- **Work instruction**
Each line in the records below, from the one that contains "Record layout (W" to the one that contains "(** [b] is marked free in the bitmap. *)", should be reproduced exactly, the first and last included.

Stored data
(* ===== verification/FsBlocks.v ===== *)
(** * The free map

    [balloc] and [bfree] of fs.c over the layout of the disk that fs.h
    describes: [balloc] takes the first free block, marks it in the bitmap and
    zeroes it; [bfree] undoes the marking. *)

From stdpp Require Import gmap.
From S2P Require Import Prelude CString Block Bio Log LogCrash Fs FsTxn.
Open Scope Z_scope.

(** boot block | super block | log | inode blocks | free bit map | data blocks *)
Record layout (W : world) : Prop := {
  ly_log : 1 < w_start W /\ 0 <= w_nlog W /\ w_start W + w_nlog W <= sb_inodestart (w_sb W);
  ly_ino : 0 <= sb_ninodes (w_sb W) /\ sb_inodestart (w_sb W) + sb_ninodes (w_sb W) / IPB < sb_bmapstart (w_sb W);
  ly_bm : sb_bmapstart (w_sb W) + sb_size (w_sb W) / BPB < w_data W;
  ly_data : 0 < w_data W <= sb_size (w_sb W) /\ sb_size (w_sb W) <= w_size W;
  ly_max : sb_size (w_sb W) < 2 ^ 31 }.

Definition data_block (W : world) (b : Z) : Prop := w_data W <= b < sb_size (w_sb W).
Definition bitmap_of (W : world) (b : Z) : Z := BBLOCK b (w_sb W).
(** [b] is marked free in the bitmap. *)
Definition is_free (W : world) (V : disk) (b : Z) : bool := bit_free (V (bitmap_of W b)) (b mod BPB).

(** Every block has its size, and the blocks before the data are never free. *)
Record disk_ok (W : world) (V : disk) : Prop := {
  dk_block : forall b, 0 <= b < sb_size (w_sb W) -> is_block (V b);
  dk_meta : forall b, 0 <= b < w_data W -> is_free W V b = false }.

(** The bitmap block with the bit of [b] set, and cleared. *)
Definition mark (b : Z) (d : block) : block :=
  alter (fun x => Z.lor x (bit_mask (b mod BPB))) (Z.to_nat (b mod BPB / 8)) d.
Definition unmark (b : Z) (d : block) : block :=
  alter (fun x => Z.land x (Z.lnot (bit_mask (b mod BPB)))) (Z.to_nat (b mod BPB / 8)) d.

(** ** Bits *)

Lemma bit_free_testbit d bi : bit_free d bi = negb (Z.testbit (d !!! Z.to_nat (bi / 8)) (bi mod 8)).
Proof.
  unfold bit_free, bit_mask. rewrite Z.shiftl_1_l. pose proof (Z.mod_pos_bound bi 8 ltac:(lia)).
  destruct (Z.testbit _ _) eqn:E; cbn [negb].
  - apply Z.eqb_neq. intros H0. assert (Z.testbit (Z.land (d !!! Z.to_nat (bi / 8)) (2 ^ (bi mod 8))) (bi mod 8) = true) as H1.
    { rewrite Z.land_spec, E, Z.pow2_bits_true by lia. done. }
    rewrite H0, Z.bits_0 in H1. done.
  - apply Z.eqb_eq, Z.bits_inj_0. intros k. rewrite Z.land_spec. destruct (decide (k = bi mod 8)) as [->|Hk]; [by rewrite E|].
    rewrite (Z.pow2_bits_false (bi mod 8) k), andb_false_r by lia. done.
Qed.
(* ===== verification/FsFile.v ===== *)
(** * The contents of a file

    [bmap], [readi] and [writei] of fs.c.  An inode points to its blocks by 136
    slots: 0 to 6 are the direct blocks, 7 the indirect block and 8 to 135 the
    entries of the indirect block.  A file is a function from offsets to
    bytes, where a block that is not there reads as zeros. *)

From stdpp Require Import gmap.
From S2P Require Import Prelude CString Block Bio Log LogCrash Users Fs FsTxn FsBlocks.
Open Scope Z_scope.

Definition SLOTS : nat := 136.
Definition IND : nat := 7.

Definition ptr (V : disk) (i : inode) (k : nat) : Z :=
  if (k <=? IND)%nat then iaddrs i !!! k
  else if iaddrs i !!! IND =? 0 then 0 else word_at (V (iaddrs i !!! IND)) (4 * (k - 8)).

(** The slot of block [bn] of the file. *)
Definition slot (bn : Z) : nat := if bn <? Z.of_nat NDIRECT then Z.to_nat bn else Z.to_nat bn + 1.

Definition fbyte (V : disk) (i : inode) (o : Z) : Z :=
  let b := ptr V i (slot (o / BSIZE)) in if b =? 0 then 0 else V b !!! Z.to_nat (o mod BSIZE).

(** The blocks of an inode are distinct data blocks in use. *)
Record file_ok (W : world) (V : disk) (i : inode) : Prop := {
  fo_len : length (iaddrs i) = 8%nat;
  fo_dev : idev i = ROOTDEV;
  fo_ptr : forall k, (k < SLOTS)%nat -> ptr V i k <> 0 -> data_block W (ptr V i k) /\ is_free W V (ptr V i k) = false;
  fo_inj : forall k k', (k < SLOTS)%nat -> (k' < SLOTS)%nat -> ptr V i k <> 0 -> ptr V i k = ptr V i k' -> k = k' }.

Definition owned (V : disk) (i : inode) (x : Z) : Prop := exists k, (k < SLOTS)%nat /\ ptr V i k = x /\ x <> 0.
Definition bitmap_block (W : world) (x : Z) : Prop := exists b, 0 <= b < sb_size (w_sb W) /\ x = bitmap_of W b.
(** The blocks an operation on the file [i] must leave alone. *)
Definition others (W : world) (V : disk) (i : inode) (x : Z) : Prop :=
  0 <= x < sb_size (w_sb W) /\ ~ bitmap_block W x /\ ~ owned V i x /\ is_free W V x = false.

(** The file keeps its blocks and may get new ones; nothing else changes. *)
Record extends (W : world) (V : disk) (i : inode) (V' : disk) (i' : inode) : Prop := {
  gr_disk : disk_ok W V';
  gr_file : file_ok W V' i';
  gr_inode : i' = set_iaddrs (iaddrs i') i;
  gr_ptr : forall k, (k < SLOTS)%nat -> ptr V i k <> 0 -> ptr V' i' k = ptr V i k;
  gr_fresh : forall k, (k < SLOTS)%nat -> ptr V' i' k <> 0 -> ptr V i k = ptr V' i' k \/ is_free W V (ptr V' i' k) = true;
  gr_frame : forall x, others W V i x -> V' x = V x;
  gr_used : forall x, 0 <= x < sb_size (w_sb W) -> is_free W V x = false -> is_free W V' x = false;
  gr_leak : forall x, 0 <= x < sb_size (w_sb W) -> is_free W V x = true -> is_free W V' x = false -> owned V' i' x }.
(** The new blocks are zeros, and the file keeps its bytes. *)
Record grows (W : world) (V : disk) (i : inode) (V' : disk) (i' : inode) : Prop := {
  gr_ext : extends W V i V' i';
  gr_byte : forall o, 0 <= o < MAXFILE * BSIZE -> fbyte V' i' o = fbyte V i o }.

Lemma set_iaddrs_id i : set_iaddrs (iaddrs i) i = i.
Proof. by destruct i. Qed.
Lemma set_iaddrs_twice a b i : set_iaddrs a (set_iaddrs b i) = set_iaddrs a i.
Proof. done. Qed.

Lemma slot_range bn : 0 <= bn < MAXFILE -> (slot bn < SLOTS)%nat /\ slot bn <> IND.
Proof.
  unfold slot, SLOTS, IND, MAXFILE, NINDIRECT, BSIZE, NDIRECT. intros Hb.
  change (512 / 4) with 128 in Hb. destruct (bn <? Z.of_nat 7) eqn:E; bsplit; lia.
Qed.

Lemma offset_block o : 0 <= o < MAXFILE * BSIZE -> 0 <= o / BSIZE < MAXFILE /\ (Z.to_nat (o mod BSIZE) < Z.to_nat BSIZE)%nat.
Proof.
  intros Ho. pose proof (Z.mod_pos_bound o BSIZE ltac:(done)). split; [|lia].
  split; [apply Z.div_pos; [lia|done]|apply Z.div_lt_upper_bound; [done|lia]].
Qed.

Section grows.
Context {W : world} (LY : layout W).

Lemma extends_refl V i : disk_ok W V -> file_ok W V i -> extends W V i V i.
Proof. intros D Fo. split; try done; [by rewrite set_iaddrs_id|auto|intros x _ E E'; by rewrite E in E']. Qed.

Lemma extends_others V i V' i' x : extends W V i V' i' -> others W V i x -> others W V' i' x.
Proof.
  intros G (Hx & Hb & Ho & Hf). split_and!; [apply Hx..|done| |by apply (gr_used _ _ _ _ _ G)].
  intros (k & Hk & E & Hx0). subst x. destruct (gr_fresh _ _ _ _ _ G k Hk Hx0) as [E|E]; [|by rewrite E in Hf].
  apply Ho. exists k. by rewrite E.
Qed.
Lemma sub_fbyte V i off m :
  disk_ok W V -> file_ok W V i -> 0 <= off -> 0 <= m -> off mod BSIZE + m <= BSIZE -> 0 <= off / BSIZE < MAXFILE ->
  ptr V i (slot (off / BSIZE)) <> 0 ->
  sub (V (ptr V i (slot (off / BSIZE)))) (Z.to_nat (off mod BSIZE)) (Z.to_nat m) = fbyte V i <$> seqZ off m.
Proof.
  intros D Fo Ho Hm Hmod Hb Hp. destruct (slot_range _ Hb) as [Hs _]. destruct (fo_ptr _ _ _ Fo _ Hs Hp) as [Hd _].
  pose proof (dk_block _ _ D (ptr V i (slot (off / BSIZE)))) as Hlen. pose proof (data_pos LY _ Hd). pose proof (Z.mod_pos_bound off BSIZE ltac:(done)).
  apply list_eq. intros j. rewrite sub_lookup, list_lookup_fmap. case_decide as Hj.
  - rewrite lookup_seqZ_lt by lia. simpl. unfold fbyte. destruct (same_block off m (Z.of_nat j)) as [-> ->]; [lia..|].
    rewrite (proj2 (Z.eqb_neq _ _)) by done. rewrite Z2Nat.inj_add, Nat2Z.id by lia.
    apply list_lookup_lookup_total_lt. rewrite Hlen by lia. lia.
  - rewrite lookup_seqZ_ge by lia. done.
Qed.

(** The bytes from [off] on have their blocks. *)
Definition solid (V : disk) (i : inode) (off left : Z) : Prop :=
  forall o, off <= o < off + left -> ptr V i (slot (o / BSIZE)) <> 0.

Lemma same_file (f : F) ip i l : icache f !! ip = Some i -> upd_file f ip i l = set_flog l f.
Proof. intros E. unfold upd_file, set_flog. by rewrite list_insert_id. Qed.

Lemma readi_loop_run fuel (f : F) ip i V bs off left :
  icache f !! ip = Some i -> sb f = w_sb W -> txn W (flog f) V ∅ bs -> disk_ok W V -> file_ok W V i ->
  0 <= off -> 0 <= left -> off + left <= MAXFILE * BSIZE -> solid V i off left -> turns off left <= Z.of_nat fuel ->
  exists l', readi_loop fuel ip off left f = Ret (fbyte V i <$> seqZ off left) (set_flog l' f) /\ txn W l' V ∅ bs.
Proof.
  revert f off left. induction fuel as [|fuel IH]; intros f off left Hi Hsb T D Fo Ho Hl Hmax Hsol Hfuel.
  all: assert (left = 0 \/ 0 < left) as [->|Hl0] by lia.
  1,3: exists (flog f); split; [|done]; rewrite (seqZ_nil off 0) by lia; simpl; by destruct f.
  { exfalso. unfold turns in Hfuel. rewrite (proj2 (Z.leb_gt left 0)) in Hfuel by lia.
    pose proof (Z.div_le_mono off (off + left - 1) BSIZE ltac:(done) ltac:(lia)). lia. }
  cbn [readi_loop]. rewrite (proj2 (Z.ltb_lt _ _)) by done. rewrite bind_get, (I_lookup f ip i Hi), (fo_dev _ _ _ Fo).
  destruct (chunk_bounds off left Ho Hl0) as [Hm Hmb]. set (m := file_chunk off left) in *.
  destruct (offset_block off) as [Hb _]; [lia|]. pose proof (Hsol off ltac:(lia)) as Hp.
  destruct (bmap_run LY f ip i V bs (off / BSIZE) Hi Hsb T D Fo Hb) as (i1 & V1 & bs1 & l1 & E1 & T1 & _ & _ & _ & Hsame & _); [done|].
  destruct (Hsame Hp) as (-> & -> & ->). rewrite (bind_ret _ _ _ _ _ E1), (same_file f ip i l1 Hi).
  destruct (slot_range _ Hb) as [Hs _]. destruct (fo_ptr _ _ _ Fo _ Hs Hp) as [Hd _]. pose proof (data_loggable LY _ Hd) as [Hr _].
  match goal with |- context [bind (fbread ROOTDEV ?a) _] => set (b := a) in * end. pose proof (txn_room _ _ _ _ T1) as Hroom.
  destruct (read_run W (set_flog l1 f) V ∅ bs b (fun d => let* rest := readi_loop fuel ip (off + m) (left - m) in
    ret (sub d (Z.to_nat (off mod BSIZE)) (Z.to_nat m) ++ rest)) T1) as (l2 & E2 & T2); [apply lookup_empty|lia|rewrite map_size_empty; lia|].
  rewrite E2. destruct (IH (set_flog l2 (set_flog l1 f)) (off + m) (left - m)) as (l3 & E3 & T3); try done; try lia.
  { intros o Ho'. apply Hsol. lia. }
  { unfold m. rewrite turns_step by lia. lia. }
  exists l3. rewrite (bind_ret _ _ _ _ _ E3). split; [|done]. unfold ret, b. rewrite (sub_fbyte V i) by (done || lia).
  rewrite <- fmap_app. replace left with (m + (left - m)) at 2 by lia. by rewrite seqZ_app by lia.
Qed.
End read.

(** ** Writing a block *)

Section write.
Context {W : world} (LY : layout W).

Lemma slot_inj a b : 0 <= a -> 0 <= b -> slot a = slot b -> a = b.
Proof. unfold slot, NDIRECT. intros. destruct (a <? Z.of_nat 7) eqn:?, (b <? Z.of_nat 7) eqn:?; bsplit; lia. Qed.

(** Writing to a block that the file has. *)
Lemma extends_write V i s d :
  disk_ok W V -> file_ok W V i -> is_block d -> (s < SLOTS)%nat -> s <> IND -> ptr V i s <> 0 ->
  extends W V i (disk_upd V (ptr V i s) d) i /\ forall k, ptr (disk_upd V (ptr V i s) d) i k = ptr V i k.
Proof.
  intros D Fo Hd Hs Hs7 Hp. destruct (fo_ptr _ _ _ Fo s Hs Hp) as [Hdat Hf]. set (b := ptr V i s) in *.
  assert (forall k, ptr (disk_upd V b d) i k = ptr V i k) as Hptr.
  { intros k. unfold ptr. destruct (k <=? IND)%nat; [done|]. destruct (_ =? 0) eqn:E0; [done|]. bsplit. rewrite disk_upd_ne; [done|].
    intros E. apply Hs7. symmetry. apply (fo_inj _ _ _ Fo); [unfold IND, SLOTS; lia|done|done|exact E]. }
  assert (forall x, 0 <= x < sb_size (w_sb W) -> is_free W (disk_upd V b d) x = is_free W V x) as Hfree.
  { intros x Hx. apply (is_free_data LY); [done|apply Hdat]. }
  split; [|done]. split.
  - apply (disk_ok_upd LY); [done|done|apply Hdat].
  - destruct Fo as [Hl Hdv Hpt Hin]. split; [done|done| |].
    + intros k Hk. rewrite Hptr. intros Hk0. destruct (Hpt k Hk Hk0) as [Hkd Hkf]. split; [done|]. rewrite Hfree; [done|].
      pose proof (data_pos LY _ Hkd). lia.
    + intros k k' Hk Hk'. rewrite !Hptr. auto.
  - by rewrite set_iaddrs_id.
  - intros k _ _. apply Hptr.
  - intros k _ _. left. by rewrite Hptr.
  - intros x (_ & _ & Ho & _). apply disk_upd_ne. intros ->. apply Ho. by exists s.
  - intros x Hx. by rewrite Hfree.
  - intros x Hx Ht. rewrite Hfree, Ht by done. done.
Qed.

- **Solution below**
Record layout (W : world) : Prop := {
  ly_log : 1 < w_start W /\ 0 <= w_nlog W /\ w_start W + w_nlog W <= sb_inodestart (w_sb W);
  ly_ino : 0 <= sb_ninodes (w_sb W) /\ sb_inodestart (w_sb W) + sb_ninodes (w_sb W) / IPB < sb_bmapstart (w_sb W);
  ly_bm : sb_bmapstart (w_sb W) + sb_size (w_sb W) / BPB < w_data W;
  ly_data : 0 < w_data W <= sb_size (w_sb W) /\ sb_size (w_sb W) <= w_size W;
  ly_max : sb_size (w_sb W) < 2 ^ 31 }.

Definition data_block (W : world) (b : Z) : Prop := w_data W <= b < sb_size (w_sb W).
Definition bitmap_of (W : world) (b : Z) : Z := BBLOCK b (w_sb W).
(** [b] is marked free in the bitmap. *)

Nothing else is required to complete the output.